[Task to complete] Restate word for word the lines of the material below, from the line with "MemoryDeleted (id : MemoryId) (lsn : Z)" to the line with "RelationshipId) (lsn : Z)", both lines included, and no others.

[Provided material]
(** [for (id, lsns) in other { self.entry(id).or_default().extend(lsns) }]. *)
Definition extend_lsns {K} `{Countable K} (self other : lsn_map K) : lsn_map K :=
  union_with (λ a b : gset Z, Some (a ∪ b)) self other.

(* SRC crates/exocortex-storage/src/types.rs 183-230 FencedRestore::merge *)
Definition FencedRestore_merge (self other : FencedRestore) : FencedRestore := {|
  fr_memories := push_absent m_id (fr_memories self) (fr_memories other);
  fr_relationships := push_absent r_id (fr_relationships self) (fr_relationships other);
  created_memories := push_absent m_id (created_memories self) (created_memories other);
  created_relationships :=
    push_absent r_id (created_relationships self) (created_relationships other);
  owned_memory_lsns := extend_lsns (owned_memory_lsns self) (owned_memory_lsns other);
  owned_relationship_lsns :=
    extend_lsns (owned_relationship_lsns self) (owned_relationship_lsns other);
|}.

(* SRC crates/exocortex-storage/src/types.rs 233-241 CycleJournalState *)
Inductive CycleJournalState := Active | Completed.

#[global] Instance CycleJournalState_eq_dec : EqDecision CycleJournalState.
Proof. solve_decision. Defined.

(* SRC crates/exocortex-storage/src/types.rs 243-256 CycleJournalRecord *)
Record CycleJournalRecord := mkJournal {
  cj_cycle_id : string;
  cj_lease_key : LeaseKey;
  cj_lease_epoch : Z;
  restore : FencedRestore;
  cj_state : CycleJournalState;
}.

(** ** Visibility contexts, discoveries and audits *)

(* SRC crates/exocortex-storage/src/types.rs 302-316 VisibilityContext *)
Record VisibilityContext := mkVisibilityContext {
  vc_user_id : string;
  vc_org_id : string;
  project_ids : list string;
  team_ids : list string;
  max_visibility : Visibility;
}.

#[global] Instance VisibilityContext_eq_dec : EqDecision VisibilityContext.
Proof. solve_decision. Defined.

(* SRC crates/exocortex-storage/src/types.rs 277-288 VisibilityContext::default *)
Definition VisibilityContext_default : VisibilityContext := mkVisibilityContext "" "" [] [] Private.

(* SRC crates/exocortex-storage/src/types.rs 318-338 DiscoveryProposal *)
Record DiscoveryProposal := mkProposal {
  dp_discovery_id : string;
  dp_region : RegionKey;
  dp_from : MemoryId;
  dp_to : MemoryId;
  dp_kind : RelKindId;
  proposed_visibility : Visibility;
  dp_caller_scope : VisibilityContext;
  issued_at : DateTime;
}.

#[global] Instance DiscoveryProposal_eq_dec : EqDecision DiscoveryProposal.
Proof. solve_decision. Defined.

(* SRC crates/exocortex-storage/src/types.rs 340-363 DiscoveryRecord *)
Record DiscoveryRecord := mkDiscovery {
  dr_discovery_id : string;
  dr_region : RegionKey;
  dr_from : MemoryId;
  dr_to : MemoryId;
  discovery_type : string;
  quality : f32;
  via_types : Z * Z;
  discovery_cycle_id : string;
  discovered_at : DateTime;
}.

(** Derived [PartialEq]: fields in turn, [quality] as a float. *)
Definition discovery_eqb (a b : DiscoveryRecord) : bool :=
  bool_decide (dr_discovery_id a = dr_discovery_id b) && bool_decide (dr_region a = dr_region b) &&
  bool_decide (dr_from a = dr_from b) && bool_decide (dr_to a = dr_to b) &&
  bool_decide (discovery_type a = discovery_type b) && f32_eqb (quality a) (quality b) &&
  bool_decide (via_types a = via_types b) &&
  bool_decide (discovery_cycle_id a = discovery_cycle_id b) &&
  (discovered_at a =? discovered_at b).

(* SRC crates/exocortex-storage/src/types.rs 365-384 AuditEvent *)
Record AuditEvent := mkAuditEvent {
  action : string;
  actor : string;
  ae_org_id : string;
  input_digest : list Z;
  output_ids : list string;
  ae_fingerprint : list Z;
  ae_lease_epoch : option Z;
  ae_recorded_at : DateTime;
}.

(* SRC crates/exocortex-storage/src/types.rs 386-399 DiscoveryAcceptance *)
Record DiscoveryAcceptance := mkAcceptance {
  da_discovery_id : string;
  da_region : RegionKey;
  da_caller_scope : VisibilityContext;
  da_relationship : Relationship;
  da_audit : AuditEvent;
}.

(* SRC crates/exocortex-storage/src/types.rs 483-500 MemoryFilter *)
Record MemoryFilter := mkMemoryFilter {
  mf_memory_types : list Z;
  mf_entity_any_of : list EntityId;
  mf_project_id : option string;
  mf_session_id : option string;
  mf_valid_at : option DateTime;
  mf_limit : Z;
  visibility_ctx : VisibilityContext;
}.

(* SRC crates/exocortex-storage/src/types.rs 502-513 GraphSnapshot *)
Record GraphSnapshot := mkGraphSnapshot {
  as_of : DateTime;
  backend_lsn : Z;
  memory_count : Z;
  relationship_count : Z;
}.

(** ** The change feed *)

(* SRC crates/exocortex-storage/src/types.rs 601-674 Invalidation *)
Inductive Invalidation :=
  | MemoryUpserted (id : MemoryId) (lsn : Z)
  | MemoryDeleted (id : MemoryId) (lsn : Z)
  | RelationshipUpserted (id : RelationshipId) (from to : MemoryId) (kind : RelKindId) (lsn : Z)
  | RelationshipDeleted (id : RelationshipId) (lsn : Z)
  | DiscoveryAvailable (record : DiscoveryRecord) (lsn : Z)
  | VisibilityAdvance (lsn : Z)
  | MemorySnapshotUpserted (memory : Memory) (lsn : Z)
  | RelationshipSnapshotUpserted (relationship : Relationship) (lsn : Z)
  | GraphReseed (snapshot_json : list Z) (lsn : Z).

[Written solution]
  | MemoryDeleted (id : MemoryId) (lsn : Z)
  | RelationshipUpserted (id : RelationshipId) (from to : MemoryId) (kind : RelKindId) (lsn : Z)
  | RelationshipDeleted (id : RelationshipId) (lsn : Z)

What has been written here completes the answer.